Coeliac Disease is an autoimmune condition caused by a reaction, in susceptible individuals, to the gluten found in food. If untreated, it can result in complications across organ systems of the entire body and problems with children’s growth and development. These children risk failing to achieve their true potential and become socially isolated. The only treatment is a strict gluten free diet which can be challenging and expensive for children and their families. The proper diagnosis and access to effective treatment of coeliac disease is therefore important but can be difficult depending on where you live.
By working with health professionals, children with coeliac disease, and their families, this research aims to co-design a registry and digital passport to help standardise the diagnosis of Coeliac Disease and improve access to personalised tools to manage the disease through childhood and beyond.
The co-design of a digital passport will equip children to be confident navigators of their chronic condition. The project will:
- Identify structural characteristics, networks and communication, culture and implementation climate from the perspectives of general practitioners, paediatricians, dietitians, paediatric gastroenterologists and pathology providers to inform the development of a centralised QLD coeliac disease registry and digital passport.

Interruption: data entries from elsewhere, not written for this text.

(* ===== verification/Server.v ===== *)
(** * SQL gateway server (src/src/gateway/server.rs, src/src/gateway/replication.rs)

    Every RPC handler with its access check; the engine's operations are an
    interface ([GatewayEngine]) whose calls are counted by a log, so that "the
    engine was not reached" is a statement about the state.  Protobuf enums are the
    integers of the generated code. *)

From S2P Require Import Prelude RustStr Errors Ha Auth Engine.

Definition HEADER_RSQLITE_CODE : string := "x-rsqlite-code".
Definition HEADER_RSQLITE_LEADER_ID : string := "x-rsqlite-leader-id".
Definition HEADER_RSQLITE_GENERATION : string := "x-rsqlite-generation".
Definition HEADER_RSQLITE_LEADER_ENDPOINT : string := "x-rsqlite-leader-endpoint".
Definition CODE_NOT_LEADER : string := "NOT_LEADER".

(** [s.parse::<MetadataValue<Ascii>>()]: printable ASCII only. *)
Definition header_value (s : string) : option string :=
  if all_chars header_char s then Some s else None.

Definition insert_header (key : string) (v : option string) (m : list (string * string))
  : list (string * string) :=
  match v with
  | Some v => match header_value v with Some v => m ++ [(key, v)] | None => m end
  | None => m
  end.

Definition not_leader_status (s : HaSharedState) : Status :=
  mk_status FailedPrecondition "node is not the active writer"
    (insert_header HEADER_RSQLITE_LEADER_ENDPOINT (active_leader_endpoint s)
      (insert_header HEADER_RSQLITE_GENERATION (Some (show_Z (sh_generation s)))
        (insert_header HEADER_RSQLITE_LEADER_ID (active_leader_id s)
          (insert_header HEADER_RSQLITE_CODE (Some CODE_NOT_LEADER) [])))).

Definition check_write_access (s : HaSharedState) (now : Z) : Result Status Z :=
  if negb (is_writer s now) then Err (not_leader_status s) else Ok (sh_generation s).

Inductive ConsistencyLevel := Strong | Eventual.
Definition consistency_try_from (i : Z) : option ConsistencyLevel :=
  match i with 0 => Some Strong | 1 => Some Eventual | _ => None end.
Definition batch_mode_try_from (i : Z) : option BatchTransactionMode :=
  match i with
  | 0 => Some ModeNone | 1 => Some ModeDeferred | 2 => Some ModeImmediate | 3 => Some ModeExclusive
  | _ => None
  end.

Definition check_read_access (s : HaSharedState) (now : Z) (consistency : ConsistencyLevel)
  : Result Status (Z * bool) :=
  let w := is_writer s now in
  match consistency with
  | Strong => if negb w then Err (not_leader_status s) else Ok (sh_generation s, false)
  | Eventual =>
      if w then Ok (sh_generation s, false)
      else if allow_replica_reads s then Ok (sh_generation s, true)
      else Err (not_leader_status s)
  end.

(** ** Handlers *)

(** A call of the engine: it runs on a blocking task, whose join can fail. *)
Abbreviation Call A := (Result string (SyncResult A)) (only parsing).

Inductive EngineCall :=
| CallExecute (db : string) (s : Statement) (generation : Z)
| CallQuery (db : string) (s : Statement) (max_rows generation : Z) (replica : bool)
| CallStream (db : string) (s : Statement) (max_rows chunk_size : Z)
| CallBatch (db : string) (ss : list Statement) (m : BatchTransactionMode) (stop : bool) (generation : Z)
| CallDrop (db : string).

Class GatewayEngine := {
  engine_execute : string -> Statement -> Z -> Call ExecuteResponse;
  engine_query : string -> Statement -> Z -> Z -> bool -> Call QueryResponse;
  engine_stream : string -> Statement -> Z -> Z -> Call (list QueryChunk);
  engine_batch : string -> list Statement -> BatchTransactionMode -> bool -> Z -> Call BatchResponse;
  engine_drop : string -> Call bool;
  engine_list : Call (list DatabaseInfo);
}.

(** What the handlers rely on: a chunked query carries the rows of the plain one. *)
Class GatewayEngineLaws `{!GatewayEngine} : Prop := {
  engine_stream_query db s max_rows chunk_size generation replica :
    0 < chunk_size ->
    match engine_stream db s max_rows chunk_size,
          engine_query db s max_rows generation replica with
    | Ok (Ok chunks), Ok (Ok q) => concat (map chunk_rows chunks) = q_rows q
    | Ok (Err e), Ok (Err e') => e = e'
    | Err _, _ | _, Err _ => True
    | _, _ => False
    end;
}.

(** The engine of the gateway, in a given state of its locks and of the data directory;
    no call panics, so every join succeeds. *)
Section DatabaseEngine.
Context {DB : Type} `{!SqliteDb DB}.
Context (data_dir : string) (create_parent : string -> option IoError)
  (sqlite_open : string -> bool -> SyncResult DB) (locks : LockTable)
  (remove_fails : string -> option IoError) (files : gset string) (root : option FsNode).

Definition database_engine : GatewayEngine := {|
  engine_execute db s gen :=
    Ok (fst (fst (Engine.execute data_dir create_parent sqlite_open db s gen locks)));
  engine_query db s max_rows gen replica :=
    Ok (Engine.query data_dir create_parent sqlite_open db s max_rows gen replica);
  engine_stream db s max_rows chunk_size :=
    Ok (stream_query_chunks data_dir create_parent sqlite_open db s max_rows chunk_size);
  engine_batch db ss m stop gen :=
    Ok (fst (fst (Engine.batch data_dir create_parent sqlite_open db ss m stop gen locks)));
  engine_drop db :=
    Ok (fst (fst (drop_database data_dir db create_parent remove_fails files locks)));
  engine_list := Ok (list_databases root);
|}.

Lemma database_engine_laws : @GatewayEngineLaws database_engine.
Proof.
  split. intros db s max_rows chunk_size gen replica Hc. cbn.
  pose proof (stream_matches_query data_dir create_parent sqlite_open db s max_rows chunk_size
                gen replica Hc) as H.
  destruct (stream_query_chunks _ _ _ _ _ _ _), (Engine.query _ _ _ _ _ _ _ _); [|done..].
  by destruct H.
Qed.
End DatabaseEngine.

(** [.map_err(join error)?.map_err(internal)?]. *)
Definition joined {A} (c : Call A) : Result Status A :=
  match c with
  | Err e => Err (status Internal ("task join error: " +++ e))
  | Ok (Err e) => Err (status Internal (SyncError_to_string e))
  | Ok (Ok a) => Ok a
  end.

Definition missing_statement (rpc : string) : Status :=
  status InvalidArgument ("missing statement in " +++ rpc +++ " request").

Section Handlers.
Context `{!GatewayEngine}.
Variables (ha : HaSharedState) (now : Z).

(** Each handler returns its answer and the engine calls it made. *)

Definition rpc_execute (db : string) (stmt : option Statement)
  : Result Status ExecuteResponse * list EngineCall :=
  match check_write_access ha now with
  | Err st => (Err st, [])
  | Ok generation =>
      match stmt with
      | None => (Err (missing_statement "execute"), [])
      | Some s => (joined (engine_execute db s generation), [CallExecute db s generation])
      end
  end.

Definition rpc_query (db : string) (stmt : option Statement) (max_rows consistency : Z)
  : Result Status QueryResponse * list EngineCall :=
  let level := default Strong (consistency_try_from consistency) in
  match check_read_access ha now level with
  | Err st => (Err st, [])
  | Ok (generation, replica) =>
      match stmt with
      | None => (Err (missing_statement "query"), [])
      | Some s => (joined (engine_query db s max_rows generation replica),
                   [CallQuery db s max_rows generation replica])
      end
  end.

(** The stream sends the chunks in order; a receiver that goes away cuts it short. *)
Definition rpc_stream_query (db : string) (stmt : option Statement)
    (max_rows chunk_size_arg consistency : Z) : Result Status (list QueryChunk) * list EngineCall :=
  let level := default Strong (consistency_try_from consistency) in
  match check_read_access ha now level with
  | Err st => (Err st, [])
  | Ok _ =>
      match stmt with
      | None => (Err (missing_statement "stream query"), [])
      | Some s =>
          let chunk_size := if 0 <? chunk_size_arg then chunk_size_arg else 100 in
          (joined (engine_stream db s max_rows chunk_size), [CallStream db s max_rows chunk_size])
      end
  end.

Definition rpc_batch (db : string) (ss : list Statement) (mode : Z) (stop_on_error : bool)
  : Result Status BatchResponse * list EngineCall :=
  let tx_mode := default ModeDeferred (batch_mode_try_from mode) in
  match check_write_access ha now with
  | Err st => (Err st, [])
  | Ok generation =>
      (joined (engine_batch db ss tx_mode stop_on_error generation),
       [CallBatch db ss tx_mode stop_on_error generation])
  end.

- Understand the needs, barriers and enablers (social, emotional, and socioeconomic) of parents, young people and children affected by coeliac disease, to inform the appropriate referral diagnosis and dietary therapy adherence taking into consideration the significant geographical and financial barriers to accessing healthcare and implementing gluten-free diet therapy.
It will also help us identify the key “sticking points” that prevent information moving between systems, health professional and families and to hear the voices of children and young adults living with coeliac disease about what they need for ongoing treatment.